### Data for processing

(** X9. One NaN among the log-probabilities or among the advantages of an
    aligned batch makes the whole loss NaN, whatever the other samples
    are. *)
Theorem nan_sample_poisons_loss policy model dist_class train_batch h actions
    (lp G : list scalar) :
  batch_scenario h model dist_class train_batch actions (T1 lp) (T1 G) →
  length lp = length G →
  NaN ∈ lp ∨ NaN ∈ G →
  (pg_torch_loss policy model dist_class train_batch h).1
  = Ok (VTensor (T0 NaN)).
Proof.
  intros Hsc Hlen Hin.
  rewrite (pg_torch_loss_aligned _ _ _ _ _ _ _ _ Hsc) by done.
  unfold ssum. rewrite fold_sadd_elem_nan by by apply zip_smul_elem_nan.
  by destruct (length G).
Qed.

Lemma nan_sample_poisons_loss_witness :
  (pg_torch_loss the_policy null_model
     (tabulated (T1 [Fin (-1); NaN; Fin (-3)])) the_batch
     (heap_of_batch (T1 [Fin 0; Fin 1; Fin 0])
        (T1 [Fin 1; Fin 0; Fin 2]))).1
  = Ok (VTensor (T0 NaN)).
Proof.
  apply (nan_sample_poisons_loss the_policy null_model
           (tabulated (T1 [Fin (-1); NaN; Fin (-3)])) the_batch _
           (T1 [Fin 0; Fin 1; Fin 0]) [Fin (-1); NaN; Fin (-3)]
           [Fin 1; Fin 0; Fin 2]);
    [by_evaluation | reflexivity |].
  left. apply list_elem_of_further, list_elem_of_here.
Defined.

(** ** The loss as a function of the advantages *)

Section advantages.
Local Open Scope R_scope.

Lemma sign_opp_involutive s : sign_opp (sign_opp s) = s.
Proof. by destruct s. Qed.

Lemma smul_sopp_r x y : smul x (sopp y) = sopp (smul x y).
Proof.
  destruct x as [a| | |], y as [b| | |]; simpl; try done.
  - f_equal. ring.
  - by rewrite sopp_inf_of_sign.
  - by rewrite sopp_inf_of_sign, sign_opp_involutive.
  - by rewrite Rsign_opp, sopp_inf_of_sign.
  - by rewrite Rsign_opp, sopp_inf_of_sign.
Qed.

Lemma sadd_sopp x y : sadd (sopp x) (sopp y) = sopp (sadd x y).
Proof. destruct x, y; simpl; try done. f_equal. ring. Qed.

Lemma zip_smul_sopp_r (lp G : list scalar) :
  zip_with smul lp (map sopp G) = map sopp (zip_with smul lp G).
Proof.
  revert G. induction lp as [|x lp IH]; intros [|g G]; simpl; try done.
  by rewrite smul_sopp_r, IH.
Qed.

Lemma fold_sadd_sopp (l : list scalar) (a : scalar) :
  fold_left sadd (map sopp l) (sopp a) = sopp (fold_left sadd l a).
Proof.
  revert a. induction l as [|x l IH]; intros a; simpl; [done|].
  by rewrite sadd_sopp, IH.
Qed.

Lemma ssum_sopp (l : list scalar) : ssum (map sopp l) = sopp (ssum l).
Proof.
  unfold ssum. rewrite <- fold_sadd_sopp. simpl. by rewrite Ropp_0.
Qed.

End advantages.

(** X11. Negating every advantage negates the loss, whatever the
    log-probabilities and advantages are: infinities change sign and NaN
    stays NaN. *)
Theorem negated_advantages_negate_loss policy1 policy2 model1 model2
    dist_class1 dist_class2 train_batch1 train_batch2 h1 h2 actions1 actions2
    (lp G : list scalar) :
  batch_scenario h1 model1 dist_class1 train_batch1 actions1 (T1 lp) (T1 G) →
  batch_scenario h2 model2 dist_class2 train_batch2 actions2
    (T1 lp) (T1 (map sopp G)) →
  length lp = length G →
  ∃ x : scalar,
    (pg_torch_loss policy1 model1 dist_class1 train_batch1 h1).1
      = Ok (VTensor (T0 x)) ∧
    (pg_torch_loss policy2 model2 dist_class2 train_batch2 h2).1
      = Ok (VTensor (T0 (sopp x))).
Proof.
  intros Hsc1 Hsc2 Hlen. eexists. split.
  - by apply (pg_torch_loss_aligned _ _ _ _ _ _ _ _ Hsc1).
  - rewrite (pg_torch_loss_aligned _ _ _ _ _ _ _ _ Hsc2)
      by by rewrite length_map.
    by rewrite zip_smul_sopp_r, ssum_sopp, length_map, <- sopp_sdivn.
Qed.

### What is required
Which lines above contain the word "intros"? List them.

### Task output
  intros Hsc Hlen Hin.
  revert G. induction lp as [|x lp IH]; intros [|g G]; simpl; try done.
  revert a. induction l as [|x l IH]; intros a; simpl; [done|].
  intros Hsc1 Hsc2 Hlen. eexists. split.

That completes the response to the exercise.